We know Benedict Cumberbatch can do threatening. He even snarled and slithered his way through a mo-capped performance as Smaug in The Hobbit movies. But in Jane Campion’s upcoming Western thriller, he looks properly scary – a menacing man with a knack for whistling a tune that consistently threatens to turn into John Williams’ iconic Jurassic Park score. The acclaimed director behind The Piano, The Portrait Of A Lady and Top Of The Lake is back with her new film The Power Of The Dog – and Netflix has dropped a tense first teaser trailer.

That’s a stark, stirring first look at Campion’s long-awaited return – and she’s assembled a top cast for this one. Cumberbatch plays rancher Phil Burbank, who looks sure to terrify those around him – including Jesse Plemons as his brother George, Kirsten Dunst as George’s wife Rose, and Kodi Smit-McPhee as Rose’s son Peter. Also in the cast for this one is Thomasin McKenzie, Keith Carradine and Frances Conroy. Campion has written the screenplay, adapted from Thomas Savage’s novel. And in news that will delight Radiohead fans, Jonny Greenwood has contributed the score for this one.

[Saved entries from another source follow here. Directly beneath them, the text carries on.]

(** C3 at work, on the three kinds of address. *)
Lemma NewClient_scheme_witness :
  (∃ c, (NewClient (process_with "" "" "") (Config.mk "http://watson.example" "" "" None)).2 = Ok c
        ∧ (Config.Scheme (config c) = "http" ∨ Config.Scheme (config c) = "https"))
  ∧ (∃ c, (NewClient (process_with "" "gopher" "") (Config.mk "watson.example" "" "" None)).2 = Ok c
          ∧ Config.Scheme (config c) = "gopher")
  ∧ (NewClient (process_with "" "" "") (Config.mk "ftp://files" "" "" None)).2
    = Err (InvalidScheme "ftp").
Proof.
  split; [|split].
  - eexists. split; [reflexivity|].
    refine (proj1 (proj1 (NewClient_scheme (process_with "" "" "")
                            (Config.mk "http://watson.example" "" "" None)) _ eq_refl) _).
    by exists "http", "watson.example".
  - eexists. split; [reflexivity|].
    refine (proj2 (proj1 (NewClient_scheme (process_with "" "gopher" "")
                            (Config.mk "watson.example" "" "" None)) _ eq_refl) _).
    by apply Index_None.
  - apply (proj2 (NewClient_scheme (process_with "" "" "")
                    (Config.mk "ftp://files" "" "" None)) "ftp" "files");
      [reflexivity|by apply Index_None|done|done].
Defined.

(** C3, the claim as worded fails: with the explicit scheme [ftp] and an
    address without ["://"], [NewClient] makes a client whose scheme is
    [ftp]. *)
Lemma NewClient_unchecked_scheme :
  ∃ c, (NewClient (process_with "" "" "") (Config.mk "watson.example" "ftp" "" None)).2 = Ok c
       ∧ Config.Scheme (config c) = "ftp"
       ∧ Config.Scheme (config c) ≠ "http"
       ∧ Config.Scheme (config c) ≠ "https".
Proof. eexists. split; [reflexivity|]. simpl. done. Qed.
(** * Session-streaming client of the Financial Advisor agent

    A shallow embedding of the two clients of the remote agent engine:
    the Streamlit front-end ([streamlit_app.py]) and the command-line
    client ([use_agent.py]).  The stream fragments are JSON-decoded Python
    values, so the dynamic operations the clients apply to them ([in],
    subscripting, iteration, [+=] on [str]) are modelled with the
    exceptions Python raises. *)

From Stdlib Require Import String Ascii ZArith List Bool Lia.
From stdpp Require Import base option list strings gmap.

Local Open Scope string_scope.
Local Open Scope list_scope.

(** ** Python values and the dynamic operations used by the clients *)

Module Py.

(** JSON-decoded values: what a stream fragment can be.  Numbers are
    kept as integers; the clients never compute with them. *)
#[warnings="-register-all"] Inductive value : Type :=
| VNone
| VBool (b : bool)
| VInt (n : Z)
| VStr (s : string)
| VList (items : list value)
| VDict (items : list (string * value)).

(** Exceptions.  [RemoteError] stands for whatever the agent engine
    raises (connection loss, unknown resource, transport timeout),
    [ValueError] for an argument a library call refuses. *)
Inductive exn : Type :=
| TypeError
| KeyError (key : value)
| ValueError (what : string)
| RemoteError (what : string).

(** Result of running a piece of the script.  [Rerun] is the control
    exception of [st.rerun()]: it stops the script run and is not an
    [Exception]. *)
Inductive outcome (A : Type) : Type :=
| Ok (a : A)
| Raise (e : exn)
| Rerun.
Arguments Ok {A} a.
Arguments Raise {A} e.
Arguments Rerun {A}.

Definition of_sum {A} (r : exn + A) : outcome A :=
  match r with inl e => Raise e | inr a => Ok a end.

Definition isinstance_dict (v : value) : bool :=
  match v with VDict _ => true | _ => false end.
Lemma partie_body_gagnee fuel partie t g w :
  (5 <= fuel)%nat -> valid_rng (rng w) ->
  exists ds,
    partie_body fuel partie (t, g) w =
      Some ((t + Z.of_nat (List.length ds), g + 1),
            avance w 1 (entete_partie partie (demo_secret w)
                        ++ journal (demo_secret w) 1 ds
                        ++ [succes_msg (Z.of_nat (List.length ds))])) /\
    last ds 0 = demo_secret w /\
    (1 <= List.length ds <= 4)%nat.
Proof.
  intros Hfuel Hv.
  destruct (partie_body_journal fuel partie t g w Hfuel)
    as (e & ds & Hrun & Hlen & Hg & Hlast & _).
  destruct (partie_body_termine fuel partie t g w Hfuel)
    as (n & k & l & Hrun' & _ & _ & Hv').
  destruct (Hv' Hv) as (-> & Hn & _).
  rewrite Hrun in Hrun'. inversion Hrun' as [[Hn' Hk' Hl']].
  assert (Hf : trouve e = true) by (destruct (trouve e); [reflexivity | lia]).
  exists ds. rewrite Hrun. unfold bilan. rewrite Hf, Hlen, Hg, Hf. simpl negb.
  split; [reflexivity|]. split; [auto|].
  assert (1 <= tentatives e <= 4); [|lia].
  assert (Hs : 1 <= demo_secret w <= 10)
    by (apply randint_valide; [assumption | lia]).
  assert (n = tentatives e) by lia. subst n. split; [|assumption].
  destruct ds as [|d ds']; [|simpl in Hlen; lia].
  simpl in Hlast. specialize (Hlast Hf). lia.
Qed.

(** C1: with a generator that honours the bounds of [randint(1, 10)], the
    search of every round reaches the secret: the guesses it prints, numbered
    from 1, end with the secret itself, there are between one and five of
    them, the round is marked found and closes on the success line, and the
    output of the simulation holds no failure message. *)
Theorem rounds_always_found r fuel :
  valid_rng r -> (5 <= fuel)%nat ->
  (forall w g, rng w = r ->
     exists s w1, randint 1 10 w = Some (s, w1) /\
       forall w', exists e ds,
         recherche fuel s g w' = Some (e, apres w' (journal s 1 ds)) /\
         Z.of_nat (List.length ds) = tentatives e /\
         last ds 0 = s /\
         trouve e = true /\ 1 <= tentatives e <= 5) /\
  (forall w partie t g, rng w = r ->
     let s := rng w (rng_pos w) 1 10 in
     exists ds,
       partie_body fuel partie (t, g) w =
         Some ((t + Z.of_nat (List.length ds), g + 1),
               mkWorld (rng w) (rng_pos w + 1)
                 (stdout w ++ entete_partie partie s ++ journal s 1 ds
                    ++ [succes_msg (Z.of_nat (List.length ds))])) /\
       last ds 0 = s /\ (1 <= List.length ds <= 5)%nat) /\
  exists out, sortie (devine_le_nombre_auto fuel) r = Some out /\
              Forall (fun c => est_echec c = false) out.
Proof.
  intros Hr Hfuel. split; [|split].
  - intros w g Hw. eexists; eexists. split; [reflexivity|]. intros w'.
    assert (Hs : 1 <= rng w (rng_pos w) 1 10 <= 10).
    { apply randint_valide; [rewrite Hw; assumption | lia]. }
    destruct (recherche_gagne_journal fuel _ g w' Hfuel Hs)
      as (e & ds & Hrun & Hlen & Hlast & Hf & Ht & _).
    exists e, ds. repeat split; try assumption; lia.
  - intros w partie t g Hw s. rewrite <- Hw in Hr.
    destruct (partie_body_gagnee fuel partie t g w Hfuel Hr)
      as (ds & Hrun & Hlast & Hlen).
    exists ds. split; [exact Hrun|]. split; [exact Hlast | lia].
  - destruct (devine_le_nombre_auto_termine fuel (monde r) Hfuel)
      as (t & g & l & _ & Hrun & _ & _ & Hv).
    unfold sortie. rewrite Hrun. eexists. split; [reflexivity|].
    destruct (Hv Hr) as (_ & _ & Hl). simpl.
    apply sans_echec_app; [assumption | apply rapport_sans_echec].
Qed.

Lemma rounds_always_found_witness :
  valid_rng rng_min /\ (5 <= 5)%nat /\
  (exists ds,
     partie_body 5 1 (0, 0) (monde rng_min) =
       Some ((0 + Z.of_nat (List.length ds), 0 + 1),
             mkWorld rng_min 1
               ([] ++ entete_partie 1 1 ++ journal 1 1 ds
                  ++ [succes_msg (Z.of_nat (List.length ds))])) /\
     last ds 0 = 1 /\ (1 <= List.length ds <= 5)%nat) /\
  exists out, sortie (devine_le_nombre_auto 5) rng_min = Some out /\
              Forall (fun c => est_echec c = false) out.
Proof.
  split; [exact rng_min_valide|]. split; [lia|].
  destruct (rounds_always_found rng_min 5 rng_min_valide (le_n 5))
    as (_ & Hround & Hout).
  split; [exact (Hround (monde rng_min) 1 0 0 eq_refl) | exact Hout].
Defined.

(** C10: with a generator that honours the bounds of [randint(1, 10)], every
    round finds its secret within four attempts: the guesses it prints end
    with the secret, there are at most four of them, so the cap of five
    attempts never ends the loop, and the round is counted as won.  The
    five rounds are all won and the win rate line of the report reads
    100.0%. *)
Theorem all_rounds_won r fuel :
  valid_rng r -> (5 <= fuel)%nat ->
  (forall w g, rng w = r ->
     exists s w1, randint 1 10 w = Some (s, w1) /\
       forall w', exists e ds,
         recherche fuel s g w' = Some (e, apres w' (journal s 1 ds)) /\
         Z.of_nat (List.length ds) = tentatives e /\
         last ds 0 = s /\
         trouve e = true /\ 1 <= tentatives e <= 4 /\
         parties_gagnees e = g + 1) /\
  (forall w partie t g, rng w = r ->
     let s := rng w (rng_pos w) 1 10 in
     exists ds,
       partie_body fuel partie (t, g) w =
         Some ((t + Z.of_nat (List.length ds), g + 1),
               mkWorld (rng w) (rng_pos w + 1)
                 (stdout w ++ entete_partie partie s ++ journal s 1 ds
                    ++ [succes_msg (Z.of_nat (List.length ds))])) /\
       last ds 0 = s /\ (1 <= List.length ds <= 4)%nat) /\
  exists total l,
    parties fuel (monde r) = Some ((total, 5), avance (monde r) 5 l) /\
    sortie (devine_le_nombre_auto fuel) r =
      Some (l ++ rapport 5 "100.0" (moyenne_str total))%list /\
    ligne_taux "100.0" = "Taux de réussite: 100.0%" ++ nl.
Proof.
  intros Hr Hfuel. split; [|split].
  - intros w g Hw. eexists; eexists. split; [reflexivity|]. intros w'.
    assert (Hs : 1 <= rng w (rng_pos w) 1 10 <= 10).
    { apply randint_valide; [rewrite Hw; assumption | lia]. }
    destruct (recherche_gagne_journal fuel _ g w' Hfuel Hs)
      as (e & ds & Hrun & Hlen & Hlast & Hf & Ht & Hg).
    exists e, ds. auto 10.
  - intros w partie t g Hw s. rewrite <- Hw in Hr.
    exact (partie_body_gagnee fuel partie t g w Hfuel Hr).
  - destruct (devine_le_nombre_auto_termine fuel (monde r) Hfuel)
      as (t & g & l & Hp & Hrun & _ & _ & Hv).
    destruct (Hv Hr) as (-> & _ & _).
    exists t, l. split; [assumption|]. split; [|reflexivity].
    unfold sortie. rewrite Hrun. reflexivity.
Qed.

Lemma all_rounds_won_witness :
  valid_rng rng_sept /\ (5 <= 5)%nat /\
  (exists ds,
     partie_body 5 1 (0, 0) (monde rng_sept) =
       Some ((0 + Z.of_nat (List.length ds), 0 + 1),
             mkWorld rng_sept 1
               ([] ++ entete_partie 1 7 ++ journal 7 1 ds
                  ++ [succes_msg (Z.of_nat (List.length ds))])) /\
     last ds 0 = 7 /\ (1 <= List.length ds <= 4)%nat) /\
  exists total l,
    parties 5 (monde rng_sept) = Some ((total, 5), avance (monde rng_sept) 5 l) /\
    sortie (devine_le_nombre_auto 5) rng_sept =
      Some (l ++ rapport 5 "100.0" (moyenne_str total))%list /\
    ligne_taux "100.0" = "Taux de réussite: 100.0%" ++ nl.
Proof.
  split; [exact rng_sept_valide|]. split; [lia|].
  destruct (all_rounds_won rng_sept 5 rng_sept_valide (le_n 5))
    as (_ & Hround & Hout).
  split; [exact (Hround (monde rng_sept) 1 0 0 eq_refl) | exact Hout].
Defined.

Here’s the official synopsis: “Severe, pale-eyed, handsome, Phil Burbank is brutally beguiling. All of Phil’s romance, power and fragility is trapped in the past and in the land: He can castrate a bull calf with two swift slashes of his knife; he swims naked in the river, smearing his body with mud. He is a cowboy as raw as his hides. The year is 1925. The Burbank brothers are wealthy ranchers in Montana. At the Red Mill restaurant on their way to market, the brothers meet Rose, the widowed proprietress, and her impressionable son Peter. Phil behaves so cruelly he drives them both to tears, revelling in their hurt and rousing his fellow cowhands to laughter – all except his brother George, who comforts Rose then returns to marry her. As Phil swings between fury and cunning, his taunting of Rose takes an eerie form – he hovers at the edges of her vision, whistling a tune she can no longer play. His mockery of her son is more overt, amplified by the cheering of Phil’s cowhand disciples. Then Phil appears to take the boy under his wing. Is this latest gesture a softening that leaves Phil exposed, or a plot twisting further into menace?”

The Power Of The Dog poster

The Power Of The Dog is getting its world premiere at the Venice Film Festival on 2 September, and will be in some cinemas in November – before arriving on Netflix on 1 December.